Dans le hall d’un grand hôtel parisien, André Mba Obame, 52 ans, accueille souriant et courtois les journalistes qui successivement viennent l’interviewer. L’homme est de toute évidence rodé à l’exercice. Docteur en sciences politiques, ce natif de Medouneu dans le Haut Como, après avoir été l’un des principaux animateurs de l’opposition gabonaise à Paris, a intégré dès l’âge de 27 ans le cabinet du président de la République. A 33 ans, il a fait sa première entrée au gouvernement au titre de ministre de l’Agriculture. Depuis, il a assumé de nombreuses fonctions politiques et charges ministérielles. Après les élections de 2005, il a été nommé ministre de l’Intérieur, poste qu’il a quitté en juin 2009 pour occuper celui de la Coordination et du suivi de l’action gouvernementale. Aujourd’hui libre de toute charge ministérielle, il se présente à l’élection présidentielle gabonaise alors même que son parti, le PDG, a choisi pour candidat le fils d’Omar Bongo Ondimba, Ali – l’ami avec lequel il avait créé les « Rénovateurs », un groupe de réflexion qui a œuvré dans les années 80 pour le retour du multipartisme. Au sein du parti au pouvoir, André Mba Obame n’est pas le seul à contester l’investiture d’Ali Bongo. Jean Eyeghé Ndong a démissionné de son poste de Premier ministre et présenté, hier lui aussi, sa candidature à la présidentielle. Issus tant de la majorité présidentielle que de l’opposition, les prétendants à la magistrature suprême, qui ont jusqu’au 22 juillet pour se faire connaître, se font chaque jour plus nombreux. Cependant, André Mba Obame est confiant quant à ses chances de remporter le scrutin dont le premier tour est fixé au 30 août. Entretien.
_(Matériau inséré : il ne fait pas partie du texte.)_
(** * PyTransit: the limb-darkening kernel and the TESS time binner

    A shallow embedding of

    - [src/pytransit/models/ldtkldm.py]: [ntrapz], [eval_ldm],
      [eval_ldm_frozen], the base class [LDModel] and its subclass
      [LDTkLDModel];
    - [src/pytransit/lpf/tesslpf.py]: [downsample_time].

    Arrays are lists, read and written by index with stdpp's lookup, insert
    and alter.  The code computes on float64.  The kernels are written once
    over an interface of the float operations they use and are then read at
    two carriers: IEEE binary64 itself (Rocq's primitive floats), where every
    definition evaluates, and the real numbers, where the arithmetic
    identities of the trapezoidal rule are exact.  Random draws come from an
    explicit generator state; Python exceptions are an error result. *)

From Stdlib Require Import ZArith Reals Lra Lia Floats List Sorted.
From stdpp Require Import base list.
Import ListNotations.

Local Open Scope nat_scope.

(** ** Exceptions and results *)

(** The exceptions the modelled code can raise. *)
Inductive exn : Type :=
  | NotImplementedError
  | ValueError
  | ZeroDivisionError.

(** The outcome of a call: a returned value or a raised exception. *)
Inductive result (A : Type) : Type :=
  | Ok (a : A)
  | Raise (e : exn).

Arguments Ok {A} a.
Arguments Raise {A} e.

Definition is_ok {A : Type} (r : result A) : bool :=
  match r with Ok _ => true | Raise _ => false end.

(** ** The float operations of the kernels *)

(** The arithmetic the limb-darkening code uses: the literals [0.0] and
    [0.5], [numpy.pi], the four operations, [sqrt], and the conversion of a
    Python [int] to a float. *)
Class Arith (F : Type) : Type := {
  fzero : F;
  fhalf : F;
  fpi : F;
  fadd : F -> F -> F;
  fsub : F -> F -> F;
  fmul : F -> F -> F;
  fdiv : F -> F -> F;
  fsqrt : F -> F;
  fofZ : Z -> F
}.
(* ===== verification/Prelude.v ===== *)
(** * A verification of parts of Foundry

    Foundry is a toolkit for Ethereum development: [forge] builds and tests
    contracts, [anvil] is a local node, [cast] a client, [chisel] a shell.  This
    development models four parts that carry logic of their own, from the Rust
    sources under src/crates, and proves what makes them correct.

    ** The parts

    - The symbolic executor (crates/evm/symbolic).  It runs the bytecode of a
      test on symbolic inputs: words are expressions, a path has a frame, a
      world of accounts and a path condition, a step forks the path at a branch,
      and a run explores the paths and gives a verdict.  A wrong rewrite, a
      missed alias or a dropped path makes it report a failing test as safe.
    - The transaction pool of anvil (crates/anvil/src/eth/pool).  A ready queue
      and a pending queue, linked by markers that transactions require and
      provide; the miner takes from the ready queue and reports mined blocks
      back.
    - The block clock of anvil (crates/anvil/src/eth/backend/time.rs), which the
      miner and the RPC calls that move time share.
    - The pretty printer of the formatter (crates/fmt/src/pp), which all of the
      Solidity formatter writes through.

    ** The files

    Prelude: loops with fuel ([iterate]) and their termination, panics
    ([Outcome]), folds and sums shared by the components.

    Expressions (runtime/expr, runtime/symbols.rs, runtime/address.rs):
    - SymWord: 256-bit words, the operators and their [eval].
    - SymExpr: [SymExprKind] and [SymBoolExprKind], the reference semantics
      [denote_word]/[denote_bool] and the memoising [ModelEvaluator] of mod.rs.
    - SymSimpl: the constructors of expr.rs and bool.rs with all their rewrites
      ([binop], [ternop], [ite], [not], [and], [or]) and the analyses they use;
      SymSound: the rewrites refine the plain nodes, the loops end, the fuel of
      the recursive arms is enough.
    - SymCmp: [SymBoolExpr::cmp], [constant_difference] and the bounds that a
      condition gives, with their soundness.
    - SymBytes: bytes of words, [from_bytes], [address_match_condition], forced
      constants, with their soundness.
    - SymSeq: the byte sequences of runtime/bytes.rs, their readers and the
      plain meaning [bytes] they agree with.
    - SymStorage: storage keys (select_storage_write to storage_mapping_key_eq
      of expr.rs); their soundness for the slots that the layout of Solidity
      gives ([key_ok]), from hashes that do not come close ([well_spread]).

    State of a path (runtime/memory.rs, calldata.rs, state.rs, evm.rs):
    - SymMem: [SymStack], [SymMemory], [SymCalldata], [SymReturnData], [SymCode];
      SymMemSpec: memory as a map from addresses to bytes and that every read,
      store and copy refines it.
    - SymPath: the bounds and forced constants that the path condition gives,
      and the word opcodes.
    - SymWorld: [SymbolicWorld] and [SymbolicBlock], addresses and their
      aliases; SymWorldSpec: storage as a map, balances, snapshots, block hashes
      and that the operations refine them.
      SymStatic: what operations that only read leave alone.
    - SymLog: logs, the record of accessed slots and expected emits; SymExpect:
      pranks, mocks, expected reverts, calls and creates (state.rs).
    - SymPrecompile: runtime/precompiles.rs and the KZG part of calls.rs.

    Execution (executor/opcodes.rs, run.rs, mod.rs, constraints.rs, calls.rs,
    create.rs):
    - SymExec: the path state, the memory guards, feasibility and deferral, and
      [step] over the opcodes; what needs accounts is the class [Handlers].
    - SymAccount: the account opcodes, logs and storage hooks, an instance of
      [Handlers] ([account_handlers]) over the class [CallHandlers] of calls,
      creates and hook callbacks.
    - SymCall: calls and creates, the paths of nested calls and how the caller
      goes on behind their outcomes; [full_handlers] and [full_step] close the
      step function over them.
    - SymExplore: scheduling, the loop over a path, the tally and the verdict.
    - SymEvm: the concrete machine (frames of words and bytes) that the claims
      compare with; SymSim: the relation between a path and a concrete frame;
      SymStep: every opcode refines the machine.
    - SymVerdict: a run explores every execution: the deferral marks ([marked])
      and the hash table ([truthful]) as instances of [ExecInv] that every step
      keeps under [HandlerLaws]; SymBounds: memory, stack and queue bounds under
      [HandlerBounds]; SymAccountSpec: [account_handlers] satisfies both when
      its calls do, and refines the storage of the EVM; SymCallSpec: calls do,
      when the cheatcodes do ([CheatLaws], [CheatBounds]); a [Stable] property
      of the context of a path, such as that it only reads ([reading]), is kept
      by all that it executes; SymCallFuel: more fuel changes no result.
    - SymProps, SymRunProps, SymExecProps, SymWorldProps, SymCallProps: the
      claims, with witnesses.

    Anvil and the formatter:
    - Pool: transactions.rs and mod.rs of the pool, one definition per method;
      PoolPending, PoolReady, PoolInv: the invariants of the queues and of the
      pool and that every method keeps them; PoolProps: the pool as a state
      machine, block order, listeners, claims and witnesses.
    - Time: time.rs, the interleavings of its calls, claims and witnesses.
    - Printer: mod.rs, ring.rs, convenience.rs and helpers.rs of the printer;
      PrinterProofs: its invariant, claims and witnesses.

    ** How the code is modelled

    Rust values are Rocq values: a [HashMap] is a [gmap], a [HashSet] a [gset],
    a struct a [Record], an enum an [Inductive]; a hash-consed expression handle
    is the expression, and the equality of handles structural equality.  Words
    are integers with their range, [usize], [u64] and [i128] are integers with
    the wrapping and saturating operations written out.  Methods on [&mut self]
    pass the state; [unwrap], [expect], [assert!] and indexing return a panic as
    a value ([Outcome]); [Result] is a sum.  The executor is a state monad over
    [Exec] (the answers of the solver, the deferral marks, the table of hash
    inputs) with errors and panics.

    Loops over worklists have fuel from a measure of the input: the number of
    waiting transactions, the links of the ready queue, the length of the ring,
    the visit budgets of the source, the length of a queue of paths, the depth
    limit of a path.  Every definition says what it returns without fuel, and
    the theorems show that this does not occur.  Only the whole run and
    nested calls have fuel as an argument, since a guard may queue a path again;
    [safe_runs_end] and [path_loop_terminates] say what is total, calls panic
    without fuel and return the same with more
    ([call_fuel_never_changes_results]), and the loop of one path of a call
    needs no more than the depth limit ([call_path_rounds_suffice]).  Recursion that is not structural
    has fuel from the size of the expression; [recursion_is_complete] shows that
    more fuel changes nothing.  The recursion through recorded hashes in
    storage keys ([key_fuel]) and the loops over mapping keys ([chain_fuel])
    have the number of recorded hashes as fuel and panic without it, as the
    stack overflow of a cyclic table would.

    What is not under src/ is a parameter: revm's signed arithmetic
    ([SignedArith] with [SignedArithLaws]), keccak and the structural hash that
    orders operands ([HashFns]), jump tables, symbol names, iteration order of
    hash maps and the parts of a path that only cheatcodes touch ([Parts],
    [IterLaws]), the accounts of the chain ([ChainBackend]), the precompiles
    ([Precompiles]), the cheatcode contracts, the derivation of the addresses of
    new contracts and the code size limit ([CallParts]), the
    answers of the solver ([SolverEnv], with [SolverLaws] that an answer of
    unsatisfiable is true), the root paths and concrete replay ([RunParts]), the
    iteration order of the pool ([IterOrder]), the channels of listeners, and
    the wall clock.  Memory that would exceed its limit, and RETURNDATACOPY out
    of bounds, revert as the executor treats them; SymEvm does the same.

    ** What the theorems show

    - Words: every simplifying constructor gives an expression with the value of
      the plain node (when the plain node has one), for all operators and
      rewrites; the evaluator with its shared memo tables agrees with the
      reference semantics; the analyses are sound; the loops end.
    - State: reads, stores and copies of memory refine a map of bytes; loads and
      stores of storage refine a map of words, also for symbolic keys; transfers
      conserve balances; SELFDESTRUCT destroys; snapshots restore; aliases of
      symbolic addresses denote the same address; the table of hash inputs is
      true.
    - Execution: a step covers the step of the EVM for every model of the path
      condition; when a run without a loop bound is Safe, no execution that the
      roots stand for fails; every loop over a path ends; stacks, memories and
      queues stay within their bounds.
    - Calls: each outcome of the callee gives one path of the caller, with the
      callee's world only after a success; the payment follows the balances
      under every model; a static frame, with all that it calls, writes
      nothing; the bounds and the table of hashes are kept through calls.
    - Pool: from the empty pool, any sequence of operations with transactions
      that do not require what they provide runs without panic, and keeps the
      invariant that ties both queues to their indices; adding and mining
      do what they promise and report every transaction that leaves; dropping
      takes exactly what depends on the dropped transaction; the block iterator
      yields the best transaction first ([best_transaction_first]).
    - Clock: time stamps never go back while the head is kept, overrides are
      used once, concurrent increases survive a commit, temporary increases and
      snapshots can be taken back.
    - Printer: printing a well-nested document ends, does not panic except for a
      negative indentation, and keeps all characters that are not white space.

    Where the code does not do what it means to, a theorem says so: the byte
    terms of a complement ([address_match_of_complement]), the panic of
    [low_byte], slices of slices ([slice_of_slice_leaks]), the return data of
    STOP ([stop_keeps_return_data]), the loop bound
    ([loop_bound_hides_failures]), members of structs in mappings
    ([struct_member_alias_missed]), balances of symbolic addresses
    ([symbolic_balance_misses_backend]), failures behind a symbolic target
    ([symbolic_target_failure_forgets]), a replaced break of the printer
    ([replaced_break_loses_document]) and cyclic insertion into the pool
    ([cyclic_insertion_loses_waiting]).

    ** What is not modelled

    Of the symbolic executor: cheatcodes, the exploration of invariants, building roots from the ABI, the solver process and SMT
    printing; equality of two hash expressions ([cmp_sound] excludes it).  Gas
    is not metered, in the code as in the model.
    Of the pool: draining the iterator by sender or type, snapshots, the Tempo
    and Base nonce lanes.  Of anvil: the RPC layer, the fee rules, the EVM
    (revm).  Of the formatter: the Solidity printer on top of [pp] and the
    [FMT_DEBUG] marks.  The command line tools, compilers, configuration,
    cheatcodes and bindings are glue around other crates and are left out.

    ** Plan

    Next: the cheatcodes as an instance of [CallParts], the roots of a run, the
    remaining pool operations and the fee rules of anvil. *)

From stdpp Require Import base list gmap sets strings option.
From Stdlib Require Import ZArith Lia.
Afrik.com : Quelles raisons ont motivé votre candidature à la présidentielle ?

André Mba Obame :
D’abord parce que vingt-cinq ans durant, à force de travailler aux côtés du président Omar Bongo, il nous a inculqué le goût et la volonté d’œuvrer au service des Gabonais. Il n’a eu de cesse de rappeler que travailler au développement du Gabon est une longue tâche, qui se fera sur plusieurs générations. Dieu l’ayant rappelé à lui, c’est mon devoir de prendre le relai. Je suis d’une génération qui a longtemps profité de ses conseils, donc en tant qu’ancien compagnon et disciple, j’ai décidé de me présenter devant les Gabonais pour le remplacer. Ils choisiront le candidat le plus apte, et je crois être capable d’assumer la fonction de président.
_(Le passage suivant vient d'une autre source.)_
(* ===== verification/SymSound.v ===== *)
(** * SymSound: the simplifying constructors keep the meaning of expressions

    [x ⊑ y] (refinement) says that whenever [x] evaluates under the model, [y]
    evaluates to the same word.  Every constructor of [SymSimpl] refines the
    plain node it stands for.  Refinement rather than equality, because a
    rewrite may drop an operand whose evaluation fails. *)

From Stdlib Require Import ZArith Lia Bool Btauto.
From stdpp Require Import base list option sets.
From S2P Require Import Prelude SymWord SymExpr SymSimpl.
Local Open Scope Z_scope.

Create HintDb symb.

(** ** The width analysis ends and never indexes an absent width *)
Section WidthTotal.
Abbreviation cached w e := (is_Some (assoc expr_eqb e w)).

Lemma node_bits_total w e :
  (forall c, c ∈ width_operands e -> cached w c) -> is_Some (node_bits w e).
Proof.
  intros Hc. destruct e as [| | | | | |[] l r|op l r m|c t e]; simpl in *; try by eexists.
  all: repeat match goal with
       | H : forall _, _ ∈ [?x; ?y] -> _ |- _ =>
           destruct (H x ltac:(set_solver)) as [? ->]; destruct (H y ltac:(set_solver)) as [? ->]; clear H
       | H : forall _, _ ∈ [?x] -> _ |- _ => destruct (H x ltac:(set_solver)) as [? Hx]; rewrite Hx; clear H
       | |- context [match as_const ?x with _ => _ end] => destruct (as_const x)
       | |- context [match shift_amount ?x with _ => _ end] => destruct (shift_amount x)
       end; by eexists.
Qed.
Lemma binary_byte_term_ok l r op identity absorbing (f : Z -> Z -> Z) a b :
  0 <= a < 256 -> 0 <= b < 256 -> term_ok l a -> term_ok r b ->
  binop_eval op (U a) (U b) = U (f a b) ->
  (forall x y, absorbing x = true -> f x y = x) -> (forall x y, absorbing y = true -> f x y = y) ->
  (forall y, 0 <= y < 256 -> forall x, identity x = true -> f x y = y) ->
  (forall x, 0 <= x < 256 -> forall y, identity y = true -> f x y = x) ->
  term_ok (binary_byte_term l r op identity absorbing) (f a b).
Proof.
  intros Ha Hb Hl Hr Hop Hal Har Hil Hir t (tl & tr & nl & nr & -> & -> & Enl & Enr & ->)%binary_byte_term_inv.
  specialize (Hl tl eq_refl). specialize (Hr tr eq_refl).
  pose proof (fun k => const_byte tl a nl k Ha Hl Enl) as Hnl. pose proof (fun k => const_byte tr b nr k Hb Hr Enr) as Hnr.
  destruct (is_byte absorbing nl) eqn:E1.
  { destruct nl as [k|]; [|done]. rewrite (Hnl k eq_refl) in *. simpl in *. by rewrite den_constant, Hal. }
  destruct (is_byte absorbing nr) eqn:E2.
  { destruct nr as [k|]; [|done]. rewrite (Hnr k eq_refl) in *. simpl in *. by rewrite den_constant, Har. }
  destruct (is_byte identity nl) eqn:E3.
  { destruct nl as [k|]; [|done]. rewrite (Hnl k eq_refl) in *. simpl in *. by rewrite Hil. }
  destruct (is_byte identity nr) eqn:E4.
  { destruct nr as [k|]; [|done]. rewrite (Hnr k eq_refl) in *. simpl in *. by rewrite Hir. }
  rewrite <- Hop. by apply den_binop.
Qed.

Lemma land_255 y : 0 <= y < 256 -> Z.land 255 y = y.
Proof. intros. change 255 with (Z.ones 8). rewrite Z.land_comm, Z.land_ones by lia. by apply Z.mod_small. Qed.

Lemma word_bitop_byte a b :
  0 <= a < 256 -> 0 <= b < 256 ->
  u_and (U a) (U b) = U (Z.land a b) /\ u_or (U a) (U b) = U (Z.lor a b) /\ u_xor (U a) (U b) = U (Z.lxor a b).
Proof. intros. unfold u_and, u_or, u_xor. by rewrite !uval_byte. Qed.

Lemma term_ok_zero b : b = 0 -> term_ok (Ret (Some zero)) b.
Proof. intros -> x [= <-]. apply den_zero. Qed.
Afrik.com : Quelles sont les grandes lignes de votre programme ?

André Mba Obame :
On a coutume de dire au Gabon que ce ne sont pas les lois et les programmes qui manquent, mais plutôt l’application volontariste de ces programmes. Tout le monde s’accorde à dire que ces dernières années, sur un plan institutionnel, le Gabon a connu de grandes avancées. Le Gabon fonctionne de ce côté. Là où le bât blesse, c’est sur le plan social. Il faut que tous les Gabonais aient un emploi, un toit, et l’accès aux soins. Tous ces points, avec le budget que nous avons, sont à notre portée si un temps soit peu de volonté politique, de méthode, de rigueur sont mis en œuvre, sans avoir peur non plus de sanctionner la corruption. Contre les détournements de fonds publics, les moyens existent. Manque une volonté politique qui permettrait aux Gabonais de profiter pleinement des richesses de leur pays.
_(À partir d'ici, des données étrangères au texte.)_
(* ===== verification/SymSeq.v ===== *)
(** * SymSeq: symbolic byte sequences

    Models [SymBytes] (runtime/bytes.rs): concrete bytes, byte expressions,
    words, concatenations, slices at a symbolic offset and prefixes of symbolic
    size.  Lengths and offsets are [usize] values kept as [Z]; the plain
    additions of the source wrap around ([usize_add]), the checked and
    saturating ones are written out.  Operations that convert a constant with
    [to::<u8>()] return an [Outcome].

    The reference semantics [seq_at] gives the byte at every index under a
    model, zero past the end; [seq_ok] is the well-formedness that the
    constructors establish.  The theorems show that every way of reading a
    sequence (byte, slice, word, fragment, concrete range, evaluation) agrees
    with [seq_at]. *)

From Stdlib Require Import ZArith Lia Bool.
From stdpp Require Import base list option sets.
From S2P Require Import Prelude SymWord SymExpr SymSimpl SymSound SymCmp SymBytes.
Local Open Scope Z_scope.
Local Open Scope outcome_scope.

(** ** Machine arithmetic and lists indexed by [usize] *)
Definition usize_add (a b : Z) : Z := (a + b) mod 2 ^ 64.
Definition checked_add (a b : Z) : option Z := if a + b <=? usize_max then Some (a + b) else None.
Definition checked_sub (a b : Z) : option Z := if b <=? a then Some (a - b) else None.
Definition zlen {A} (l : list A) : Z := Z.of_nat (length l).
(** [l.get(i)]. *)
Definition at_z {A} (l : list A) (i : Z) : option A := if i <? 0 then None else l !! Z.to_nat i.
(** [0..n] and [vec![0; n]]. *)
Definition range (n : Z) : list Z := map Z.of_nat (seq 0 (Z.to_nat n)).
Definition zeros (n : Z) : list Z := replicate (Z.to_nat n) 0.
(** [l[from..to]]; the callers keep the range inside the list. *)
Definition sub_list {A} (l : list A) (from n : Z) : list A := take (Z.to_nat n) (drop (Z.to_nat from) l).

Lemma zlen_nonneg {A} (l : list A) : 0 <= zlen l. Proof. unfold zlen. lia. Qed.

Lemma at_z_None {A} (l : list A) i : at_z l i = None <-> i < 0 \/ zlen l <= i.
Proof.
  unfold at_z, zlen. destruct (Z.ltb_spec i 0); [naive_solver|].
  rewrite lookup_ge_None. split; intros; [right|]; lia.
Qed.

Lemma at_z_Some {A} (l : list A) i : 0 <= i < zlen l -> exists a, at_z l i = Some a /\ a ∈ l.
Proof.
  intros Hi. destruct (at_z l i) as [a|] eqn:E; [|apply at_z_None in E; lia].
  exists a. split; [done|]. revert E. unfold at_z. case_match; [done|]. apply list_elem_of_lookup_2.
Qed.

Lemma at_z_elem {A} (l : list A) i a : at_z l i = Some a -> a ∈ l.
Proof. unfold at_z. case_match; [done|]. apply list_elem_of_lookup_2. Qed.

Lemma at_z_map {A B} (f : A -> B) l i : at_z (map f l) i = f <$> at_z l i.
Proof. unfold at_z. case_match; [done|]. apply list_lookup_fmap. Qed.

Lemma zlen_range n : 0 <= n -> zlen (range n) = n.
Proof. intros. unfold zlen, range. rewrite length_map, length_seq. lia. Qed.

Lemma at_z_range n i : 0 <= i < n -> at_z (range n) i = Some i.
Proof.
  intros Hi. unfold at_z, range. destruct (Z.ltb_spec i 0); [lia|].
  rewrite list_lookup_fmap, lookup_seq_lt by lia. simpl. f_equal. lia.
Qed.

Lemma elem_of_range n i : i ∈ range n <-> 0 <= i < n.
Proof.
  unfold range. rewrite list_elem_of_fmap. setoid_rewrite elem_of_seq. split.
  - intros (k & -> & ?). lia.
  - intros ?. exists (Z.to_nat i). lia.
Qed.

Lemma zlen_map {A B} (f : A -> B) l : zlen (map f l) = zlen l.
Proof. unfold zlen. by rewrite length_map. Qed.

Lemma zlen_app {A} (l k : list A) : zlen (l ++ k) = zlen l + zlen k.
Proof. unfold zlen. rewrite length_app. lia. Qed.

Lemma at_z_app {A} (l k : list A) i :
  0 <= i -> at_z (l ++ k) i = if i <? zlen l then at_z l i else at_z k (i - zlen l).
Proof.
  intros Hi. unfold at_z, zlen. destruct (Z.ltb_spec i 0); [lia|].
  destruct (Z.ltb_spec i (Z.of_nat (length l))).
  - by rewrite lookup_app_l by lia.
  - destruct (Z.ltb_spec (i - Z.of_nat (length l)) 0); [lia|]. rewrite lookup_app_r by lia. f_equal. lia.
Qed.

Lemma zlen_zeros n : 0 <= n -> zlen (zeros n) = n.
Proof. intros. unfold zlen, zeros. rewrite length_replicate. lia. Qed.

Lemma at_z_zeros n i : default 0 (at_z (zeros n) i) = 0.
Proof.
  unfold at_z, zeros. case_match; [done|]. destruct (replicate _ _ !! _) eqn:E; [|done].
  by apply lookup_replicate in E as [-> _].
Qed.

Lemma zlen_sub_list {A} (l : list A) from n :
  0 <= from -> 0 <= n -> from + n <= zlen l -> zlen (sub_list l from n) = n.
Proof. unfold zlen, sub_list. intros. rewrite length_take, length_drop. lia. Qed.

Lemma at_z_sub_list {A} (l : list A) from n i :
  0 <= from -> 0 <= i < n -> at_z (sub_list l from n) i = at_z l (from + i).
Proof.
  intros Hf Hi. unfold at_z, sub_list. destruct (Z.ltb_spec i 0); [lia|].
  destruct (Z.ltb_spec (from + i) 0); [lia|]. rewrite lookup_take_lt, lookup_drop by lia. f_equal. lia.
Qed.

Lemma sub_list_Forall {A} (P : A -> Prop) l from n : Forall P l -> Forall P (sub_list l from n).
Proof. intros. by apply Forall_take, Forall_drop. Qed.

(** Mapping an operation that may panic over a list. *)
Fixpoint omap_all {A B} (f : A -> Outcome B) (l : list A) : Outcome (list B) :=
  match l with
  | [] => Ret []
  | a :: l' => let* b := f a in let* bs := omap_all f l' in Ret (b :: bs)
  end.

(** ** Expressions that mention the remaining gas *)
Fixpoint contains_gasleft (e : SymExpr) : bool :=
  match e with
  | EGasLeft _ => true
  | EConst _ | EVar _ => false
  | EKeccak _ l bs => contains_gasleft l || existsb contains_gasleft bs
  | EHash _ _ bs => existsb contains_gasleft bs
  | ENot e => contains_gasleft e
  | EBinOp _ l r => contains_gasleft l || contains_gasleft r
  | ETernOp _ l r m => contains_gasleft l || contains_gasleft r || contains_gasleft m
  | EIte c t f => bcontains_gasleft c || contains_gasleft t || contains_gasleft f
  end
with bcontains_gasleft (b : SymBoolExpr) : bool :=
  match b with
  | BConst _ => false
  | BNot b => bcontains_gasleft b
  | BAnd bs => existsb bcontains_gasleft bs
  | BCmp _ l r => contains_gasleft l || contains_gasleft r
  end.

(** ** The sequences *)
Inductive SymBytes : Type :=
  | SConcrete (bytes : list Z)
  | SExprs (bytes : list SymExpr)
  | SWord (word : SymExpr)
  | SConcat (values : list SymBytes)
  | SSlice (bytes : SymBytes) (offset : SymExpr) (len : Z)
  | SSized (bytes : SymBytes) (size : SymExpr) (max_size : Z).

Section SeqInduction.
Variable P : SymBytes -> Prop.
Hypothesis HConcrete : forall bs, P (SConcrete bs).
Hypothesis HExprs : forall es, P (SExprs es).
Hypothesis HWord : forall w, P (SWord w).
Hypothesis HConcat : forall vs, Forall P vs -> P (SConcat vs).
Hypothesis HSlice : forall b o l, P b -> P (SSlice b o l).
Hypothesis HSized : forall b s m, P b -> P (SSized b s m).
Afrik.com : Doit-on lire dans vos propos une critique du bilan d’Omar Bongo ?

André Mba Obame :
Je ne critique pas. Je constate une insuffisance, un dysfonctionnement du système actuel auquel j’appartiens. Je ne vais pas faire la politique de l’autruche. Tout le monde sait que notre pays est victime de la corruption, des détournements. Un homme ne peut pas être tenu pour seul responsable de tous les problèmes. Nous tous, hommes politiques, avons notre part de responsabilité. Il faut mettre un terme à ces problèmes et faire la promotion de la bonne gouvernance.

Afrik.com : Vous êtes membre du PDG, le parti au pouvoir. Pourquoi vous présentez-vous à l’élection présidentielle alors qu’il a désigné Ali Bongo candidat ?

André Mba Obame :
Vous avez suivi les retombées de la désignation ? L’objectif était de présenter un candidat consensuel qui amènerait le PDG à la victoire. Mais le candidat retenu n’est pas consensuel et la victoire est compromise. Dès le départ, il y a une quinzaine de jours, je m’étais inscrit en faux contre cette démarche. Et les faits me donnent raison. Il y a une cascade de démissions dans le gouvernement, à commencer par le Premier ministre et premier vice-président du parti (Jean Eyeghé Ndong, ndlr). Et en plus du ministre d’Etat aux Mines et au Pétrole Oyé Mba, on cite d’autres noms. Ce qui veut dire que le PDG est en train d’imploser.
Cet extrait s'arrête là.